The degradation of chromosomal DNA is a well-conserved apoptotic process. It can be seen in mammals, Drosophila, C. elegans, and plants. As discussed above, this process is mediated in vivo by two systems, one operating cell-autonomously in the dying cells, and the other in phagocytes after the dying cells are engulfed. In cell-autonomous DNA degradation, DNA is first cleaved into fragments of about 50 kb with intact nucleosomes, followed by degradation into nucleosomal units. Although we cannot rule out the possibility that other nucleases (endonuclease G, unidentified AIF-activated nuclease, and others) degrade DNA in certain circumstances, CAD is mainly responsible for this cell-autonomous DNA degradation. A simple explanation is, when CAD is activated, it first digests DNA at the nuclear scaffold region since this region is most exposed and A/T-rich. This unpacks the chromatin, and CAD then gains access to the spacer regions of nucleosomes to produce DNA fragments in nucleosomal units. There is a single gene for CAD in mammals and Drosophila. In C. elegans, Nuc-1 is known as a nuclease involved in DNA degradation,96 but no CAD homolog has been identified. However, TUNEL-positive cells can be observed in C. elegans, in particular when Nuc-1 is mutated,71 suggesting that this animal also carries a CAD-like DNase.

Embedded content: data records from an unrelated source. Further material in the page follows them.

(** * The exception (throw/catch) mechanism of GDB: [gdb/exceptions.c]

    A shallow embedding of [exceptions.c] and the verification of its
    specification.  The C code keeps a process-wide stack of catchers
    ([current_catcher]), each frame holding a [jmp_buf], a pointer to the
    [struct exception] local of the catch primitive that created it, a
    mask and the saved [uiout] and cleanup chain.  [throw_exception]
    longjmps to the top frame; the catch primitives land the jump in their
    [for (SIGSETJMP (..); catcher_state_machine (CATCH_ITER);)] loop.

    The embedding is a state-and-outcome monad over the globals the file
    touches.  A [siglongjmp] in flight is an outcome of its own that every
    caller passes on until the loop that owns the [jmp_buf] lands it. *)

From Stdlib Require Import ZArith String List Lia Bool.
From stdpp Require Import base gmap strings list.
Import ListNotations.

Local Open Scope string_scope.
Local Open Scope list_scope.
Local Open Scope Z_scope.

(** ** Declarations that come from other files *)

(** What [exceptions.c] takes from [exceptions.h], [defs.h] and [utils.c]
    and that is not part of the file itself: the two members of
    [enum return_reason], the macro [RETURN_MASK], two members of
    [enum errors], and the formatter [xstrvprintf].  They are parameters of
    everything below. *)
Class exceptions_h : Type := {
  RETURN_QUIT : Z;
  RETURN_ERROR : Z;
  RETURN_MASK : Z -> Z;
  NO_ERROR : Z;
  GENERIC_ERROR : Z;
  xstrvprintf : string -> list string -> string
}.

(** Addresses: of the heap blocks [XZALLOC] and [xstrdup] return, of the
    [struct exception] locals of the catch primitives, and of the [char *]
    variables callers pass by reference.  Blocks are named by a counter
    ([brk] below), so that two live objects never share an address. *)
Abbreviation addr := nat.

(** [struct ui_out *], [struct cleanup *] and [struct ui_file *] are opaque
    handles for this file. *)
Abbreviation ui_out := Z.
Abbreviation cleanup := Z.

Inductive ui_file : Type :=
| gdb_stdout
| gdb_stderr
| other_file (n : nat).

(** ** The data model *)

(** [struct exception]: [reason] is an [enum return_reason] or 0, [error]
    an [enum errors], [message] a [char *] (here by its contents, [None]
    for [NULL]). *)
Record exception : Type := mk_exception {
  reason : Z;
  error : Z;
  message : option string
}.

(** A [char *] variable a caller owns: [NULL], the address of a buffer
    [xstrdup] returned, or a pointer into the buffer the file-static
    [last_message] points to. *)
Inductive char_ptr : Type :=
| NULL
| Block (q : addr)
| Into_last_message.

(** What lives at an address of the character memory: the text of a
    buffer, or a [char *] variable passed by reference. *)
Inductive char_cell : Type :=
| Chars (text : string)
| Char_ptr (p : char_ptr).

(** What a caller hands to a formatter, as the format or as one of the
    arguments of the [va_list]: something read as [text] (a string that
    lives outside [last_message], a number), or a [char *] into the buffer
    [last_message] points to, such as the [message] of an exception thrown
    earlier. *)
Inductive c_str : Type :=
| Str (text : string)
| Str_last_message.

Coercion Str : string >-> c_str.

(** [enum catcher_state] *)
Inductive catcher_state : Type :=
| CATCHER_CREATED
| CATCHER_RUNNING
| CATCHER_RUNNING_1
| CATCHER_ABORTING.

(** [enum catcher_action] *)
Inductive catcher_action : Type :=
| CATCH_ITER
| CATCH_ITER_1
| CATCH_THROWING.

(** [struct catcher].  [buf] is the address of the frame's [SIGJMP_BUF]
    (the frame's own address), [exception_ptr] the field [exception]; the
    back link [prev] is the tail of the list that holds the frame. *)
Record catcher : Type := mk_catcher {
  state : catcher_state;
  buf : addr;
  exception_ptr : addr;
  mask : Z;
  saved_uiout : ui_out;
  saved_cleanup_chain : list cleanup
}.

Definition set_state (st : catcher_state) (c : catcher) : catcher :=
  {| state := st; buf := buf c; exception_ptr := exception_ptr c;
     mask := mask c; saved_uiout := saved_uiout c;
     saved_cleanup_chain := saved_cleanup_chain c |}.
(** * wolfictl [pkg/cli/scan.go]: findings tree aggregation and rendering

    A shallow embedding of the [scan] sub-command of wolfictl: the
    aggregation of scanner findings into a two-level map
    ([newFindingsTree]), the tree renderer ([render]) with its identifier,
    hyperlink and fix-annotation helpers, and the command loop of [Scan].

    Go maps are [gmap]s; indexing a map at an absent key yields the zero
    value of the element type, which is what [!!!] does with the
    [Inhabited] instances used below.  Go strings are byte strings and
    [<] on them is byte-wise lexicographic, which is [String.ltb]. *)

From stdpp Require Import gmap strings list fin_maps sorting.

(** ** Data model of package [scan] (the types the command consumes) *)

Module scan.

Module Package.
Record t : Type := mk
      { ID : string;
        Name : string;
        Version : string;
        Type_ : string;
        Location : string }.

(** The zero value of the struct. *)
Definition zero : t := mk "" "" "" "" "".

#[global] Instance inhabited : Inhabited t := populate zero.
#[global] Instance package_eq_dec : EqDecision t.
Proof. solve_decision. Defined.
End Package.

Module Vulnerability.
Record t : Type := mk
      { ID : string;
        Aliases : list string;
        Severity : string;
        FixedVersion : string }.

#[global] Instance vulnerability_eq_dec : EqDecision t.
Proof. solve_decision. Defined.
End Vulnerability.
(** X9. Splitting a string at a character and joining the pieces with that
    character gives the string back; there is one piece more than there are
    separators, and no piece contains the separator. *)
Theorem split_join_roundtrip (sep : ascii) (s : string) :
  join (String sep EmptyString) (split sep s) = s /\
  length (split sep s) = S (countChar sep s) /\
  forall w, In w (split sep s) -> countChar sep w = 0.
Proof.
  induction s as [|c s (IHj & IHl & IHw)].
  - repeat split. intros w [<- | []]. reflexivity.
  - destruct (split_cons sep s) as (w0 & ws & E).
    cbn [split countChar]. rewrite E in *.
    destruct (Ascii.eqb_spec c sep) as [-> | Hne].
    + repeat split.
      * change (join (String sep EmptyString) (EmptyString :: w0 :: ws))
          with (String sep (join (String sep EmptyString) (w0 :: ws))).
        now rewrite IHj.
      * cbn [length] in *. lia.
      * intros w [<- | Hin]; [reflexivity | now apply IHw].
    + repeat split.
      * rewrite <- IHj. destruct ws; reflexivity.
      * cbn [length] in *. lia.
      * intros w [<- | Hin].
        -- cbn [countChar]. destruct (Ascii.eqb_spec c sep); [contradiction|].
           apply IHw. now left.
        -- apply IHw. now right.
Qed.

(** * Properties of the page handlers *)

(** ** The handlers of the page *)

Lemma isEmpty_trimStart (s : string) : isEmpty (trimStart s) = allWhite s.
Proof.
  induction s as [|c s IH]; simpl; [reflexivity|].
  destruct (isWhiteSpace c); [exact IH | reflexivity].
Qed.

Lemma isEmpty_trim (s : string) : isEmpty (trim s) = allWhite s.
Proof.
  unfold trim. rewrite <- isEmpty_trimStart.
  pose proof (trimStart_head s) as H. destruct (trimStart s) as [|c t]; [reflexivity|].
  simpl. now rewrite H.
Qed.


Lemma sliceLast_length {A : Type} (n : nat) (l : list A) :
  length (sliceLast n l) = Nat.min n (length l).
Proof. unfold sliceLast. rewrite length_skipn. lia. Qed.

Lemma sliceLast_incl {A : Type} (n : nat) (l : list A) (x : A) :
  In x (sliceLast n l) -> In x l.
Proof.
  unfold sliceLast. intros H. rewrite <- (firstn_skipn (length l - n) l).
  apply in_or_app. now right.
Qed.

Lemma sliceLast_snoc {A : Type} (n : nat) (l : list A) (x : A) :
  sliceLast (S n) (l ++ [x]) = sliceLast n l ++ [x].
Proof.
  unfold sliceLast. rewrite length_app. simpl.
  replace (length l + 1 - S n) with (length l - n) by lia.
  rewrite skipn_app. replace (length l - n - length l) with 0 by lia. reflexivity.
Qed.

Lemma sliceLast_all {A : Type} (n : nat) (l : list A) :
  length l <= n -> sliceLast n l = l.
Proof. intros H. unfold sliceLast. now replace (length l - n) with 0 by lia. Qed.
(** * The v1-to-v2 platform migrator of flyctl, embedded in Rocq

    Source files covered:
    - [internal/command/migrate_to_v2/migrate_to_v2.go]: the migrator, its
      construction and validation, the step sequence of [Migrate], [rollback];
    - package [machine], [WaitForStartOrStop].

    Go methods on [*v2PlatformMigrator] mutate the receiver and talk to remote
    services.  Both are made explicit: a step is a function from a [state]
    (the call log so far and the migrator) to a result and a new state, and
    every answer of the outside world is read from a [World] record whose
    fields are functions of the call log so far.  A property proved for every
    [World] therefore holds for every behaviour of the remote services.

    Not modelled: the progress text of the text block ([tb.Detail]), the
    debug print of [createMachines], [terminal.Warnf] and the reports to the
    error tracker.  What is written to [ErrOut] on the failure paths is
    logged as an [ErrOut] event. *)

From stdpp Require Import base strings list gmap pretty.

(** ** Errors *)

(** Go [error] values.  [ErrWrap p e] is [fmt.Errorf(p + "%w", e)]: [p] is the
    formatted text that precedes the wrapped error. *)
Inductive error : Type :=
| ErrNew (msg : string)
| ErrFlaps (status : nat) (msg : string)
| ErrWrap (prefix : string) (inner : error).

Fixpoint errorString (e : error) : string :=
  match e with
  | ErrNew msg => msg
  | ErrFlaps _ msg => msg
  | ErrWrap p inner => p +:+ errorString inner
  end.

(** [errors.As(err, &flapsErr)]: the first flaps error of the wrap chain. *)
Fixpoint asFlapsError (e : error) : option nat :=
  match e with
  | ErrNew _ => None
  | ErrFlaps status _ => Some status
  | ErrWrap _ inner => asFlapsError inner
  end.

(** [strings.Contains]. *)
Fixpoint contains (sub s : string) : bool :=
  if String.prefix sub s then true
  else match s with
       | EmptyString => false
       | String _ s' => contains sub s'
       end.

(** [strings.Replace(s, old, new, 1)] for a non-empty [old]. *)
Fixpoint replaceFirst (old new s : string) : string :=
  if String.prefix old s
  then new +:+ String.substring (String.length old) (String.length s - String.length old) s
  else match s with
       | EmptyString => EmptyString
       | String c s' => String c (replaceFirst old new s')
       end.

(** ** Data model *)

Record AppCompact := { ac_Name : string; ac_IsPostgresApp : bool }.

Record App := {
  app_Name : string;
  app_PlatformVersion : string;
  app_OrganizationID : string;
  app_PaidPlan : bool
}.

Record Static := { GuestPath : string; UrlPrefix : string }.

(** [appconfig.Config], the fields the migrator reads.  [Mounts] is a pointer
    field: [None] is [nil], [Some d] a volume mounted at destination [d]. *)
Record Config := {
  AppName : string;
  Env : gmap string string;
  PrimaryRegion : string;
  Mounts : option string;
  Metrics : option string;
  Statics : list Static
}.

Record ProcessConfig := {
  Cmd : list string;
  Services : list string;
  Checks : gmap string string
}.

Record AutoscalingConfig := { Enabled : bool }.

Record ImageDetails := { Registry : string; Repository : string; Tag : string }.

Record VMSize := { vm_Name : string; vm_MemoryMB : nat }.

Record MachineGuest := { CPUKind : string; CPUs : nat; MemoryMB : nat }.

(** [api.AllocationStatus]; [AttachedVolumes] holds the volume ids of
    [AttachedVolumes.Nodes]. *)
Record AllocationStatus := {
  IDShort : string;
  TaskName : string;
  Region : string;
  AttachedVolumes : list string
}.

Record MachineMount := { mount_Path : string; mount_Volume : string }.

Record MachineConfig := {
  mc_Guest : MachineGuest;
  mc_Metadata : gmap string string;
  mc_Image : string;
  mc_Env : gmap string string;
  mc_Metrics : option string;
  mc_Statics : list Static;
  mc_Mounts : list MachineMount;
  mc_Services : list string;
  mc_Checks : gmap string string;
  mc_InitCmd : list string
}.

Record LaunchMachineInput := {
  li_AppID : string;
  li_OrgSlug : string;
  li_Region : string;
  li_Config : MachineConfig
}.

Record Machine := { ID : string; machine_Region : string }.

Record recoveryState := {
  machinesCreated : list Machine;
  appLocked : bool;
  scaledToZero : bool;
  platformVersion : string;
  onlyPromptToConfigSave : bool
}.

(** The migrator.  The clients and the io streams are the [World]; durations
    are in seconds.  [newMachines] is the list wrapped by the
    [machine.MachineSet]. *)
Record v2PlatformMigrator := {
  leaseTimeout : nat;
  leaseDelayBetween : nat;
  appCompact : AppCompact;
  appFull : App;
  appConfig : Config;
  configPath : string;
  autoscaleConfig : AutoscalingConfig;
  volumeDestination : string;
  processConfigs : gmap string ProcessConfig;
  img : string;
  appLock : string;
  releaseId : string;
  releaseVersion : Z;
  oldAllocs : list AllocationStatus;
  machineGuest : MachineGuest;
  oldVmCounts : gmap string nat;
  newMachinesInput : list LaunchMachineInput;
  newMachines : list Machine;
  canAvoidDowntime : bool;
  recovery : recoveryState
}.

(** Field updates, one per assignment form of the source. *)
Definition set_recovery (f : recoveryState → recoveryState) (m : v2PlatformMigrator)
  : v2PlatformMigrator :=
  {| leaseTimeout := leaseTimeout m; leaseDelayBetween := leaseDelayBetween m;
     appCompact := appCompact m; appFull := appFull m; appConfig := appConfig m;
     configPath := configPath m; autoscaleConfig := autoscaleConfig m;
     volumeDestination := volumeDestination m; processConfigs := processConfigs m;
     img := img m; appLock := appLock m; releaseId := releaseId m;
     releaseVersion := releaseVersion m; oldAllocs := oldAllocs m;
     machineGuest := machineGuest m; oldVmCounts := oldVmCounts m;
     newMachinesInput := newMachinesInput m; newMachines := newMachines m;
     canAvoidDowntime := canAvoidDowntime m; recovery := f (recovery m) |}.

Definition set_appLock (l : string) (m : v2PlatformMigrator) : v2PlatformMigrator :=
  {| leaseTimeout := leaseTimeout m; leaseDelayBetween := leaseDelayBetween m;
     appCompact := appCompact m; appFull := appFull m; appConfig := appConfig m;
     configPath := configPath m; autoscaleConfig := autoscaleConfig m;
     volumeDestination := volumeDestination m; processConfigs := processConfigs m;
     img := img m; appLock := l; releaseId := releaseId m;
     releaseVersion := releaseVersion m; oldAllocs := oldAllocs m;
     machineGuest := machineGuest m; oldVmCounts := oldVmCounts m;
     newMachinesInput := newMachinesInput m; newMachines := newMachines m;
     canAvoidDowntime := canAvoidDowntime m; recovery := recovery m |}.

Definition set_release (id : string) (v : Z) (m : v2PlatformMigrator) : v2PlatformMigrator :=
  {| leaseTimeout := leaseTimeout m; leaseDelayBetween := leaseDelayBetween m;
     appCompact := appCompact m; appFull := appFull m; appConfig := appConfig m;
     configPath := configPath m; autoscaleConfig := autoscaleConfig m;
     volumeDestination := volumeDestination m; processConfigs := processConfigs m;
     img := img m; appLock := appLock m; releaseId := id;
     releaseVersion := v; oldAllocs := oldAllocs m;
     machineGuest := machineGuest m; oldVmCounts := oldVmCounts m;
     newMachinesInput := newMachinesInput m; newMachines := newMachines m;
     canAvoidDowntime := canAvoidDowntime m; recovery := recovery m |}.

Definition set_newMachines (l : list Machine) (m : v2PlatformMigrator) : v2PlatformMigrator :=
  {| leaseTimeout := leaseTimeout m; leaseDelayBetween := leaseDelayBetween m;
     appCompact := appCompact m; appFull := appFull m; appConfig := appConfig m;
     configPath := configPath m; autoscaleConfig := autoscaleConfig m;
     volumeDestination := volumeDestination m; processConfigs := processConfigs m;
     img := img m; appLock := appLock m; releaseId := releaseId m;
     releaseVersion := releaseVersion m; oldAllocs := oldAllocs m;
     machineGuest := machineGuest m; oldVmCounts := oldVmCounts m;
     newMachinesInput := newMachinesInput m; newMachines := l;
     canAvoidDowntime := canAvoidDowntime m; recovery := recovery m |}.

One of the most surprising findings in our laboratory in recent years is that apoptotic DNA degradation or the generation of TUNEL-positive cells takes place in vivo in mice that are deficient in the CAD system. This and the identification of Nuc-1 as a DNase II-homolog by Wu et al.71 clarified the role for DNase II in digesting the DNA of apoptotic cells in macrophages. In C. elegans, Nuc-1 works in a Ced-3 (caspase)-dependent manner.71 Macrophages engulf only apoptotic cells by recognizing phosphatidylserine that is exposed on the cell surface in a caspase-dependent manner.7 In this regard, DNase II in macrophages also works in a caspase-dependent manner in the apoptotic process. In addition to DNase II, lysosomes contain abundant proteases that can digest the proteins of the phagocytosed apoptotic cells. Thus, the DNA of the engulfed apoptotic cells will be completely digested into nucleotides by DNase II in lysosomes.97 We recently established Drosophila mutants lacking both CAD and DNase II.105 In the CAD single mutant, there was no accumulation of DNA in embryonal tissues. In contrast, in the DNase II mutant, fragmented DNA accumulated in macrophages, and in the double mutant for the CAD and DNase II genes, large, probably intact, chromosomal DNA accumulated in macrophages. These results support the two-step model for apoptotic DNA degradation.

DNA is an immunogenic molecule, and activates immune responses.98 If the DNA of apoptotic cells is left undigested, it may have adverse effects on the homeostasis of animals, as found in DNase I-null mice.21 The accumulation of undigested DNA in various tissues in DNase II-null mice but not CAD-deficient mice suggests that DNA degradation in macrophages may play a more vital role than CAD-mediated DNA degradation. If so, why have cells evolved an elaborate system to degrade chromosomal DNA by themselves? This system is dispensable for cells to die, and it is not necessary for phagocytes to engulf dying cells. During development, apoptotic cells are recognized by phagocytes at a very early stage, when no apparent morphological change or DNA fragmentation has occurred.99,100 Once apoptotic cells present an ‘eat me’ signal, phagocytes can degrade the proteins and DNA of apoptotic cells, and may actively kill the cells.101,102 In this regard, the role of caspases may be just to present the ‘eat me’ signal to phagocytes. It is not clear to us, however, why caspases cleave so many cellular proteins, and CAD cleaves the chromosomal DNA if phagocytes can do the job. On the other hand, in pathological settings such as inflammation, ischemia, and acute infection, a large load of apoptotic cells may exceed the local phagocytic clearance capacity. In these situations, cell-autonomous degradation of chromosomal DNA by CAD, and the cleavage of cellular proteins by caspases may be more beneficial for organisms than releasing intact DNA or proteins into the circulation. We hope that in the near future, we will have a clearer picture of the role of DNA degradation in mammalian homeostasis and in various human diseases.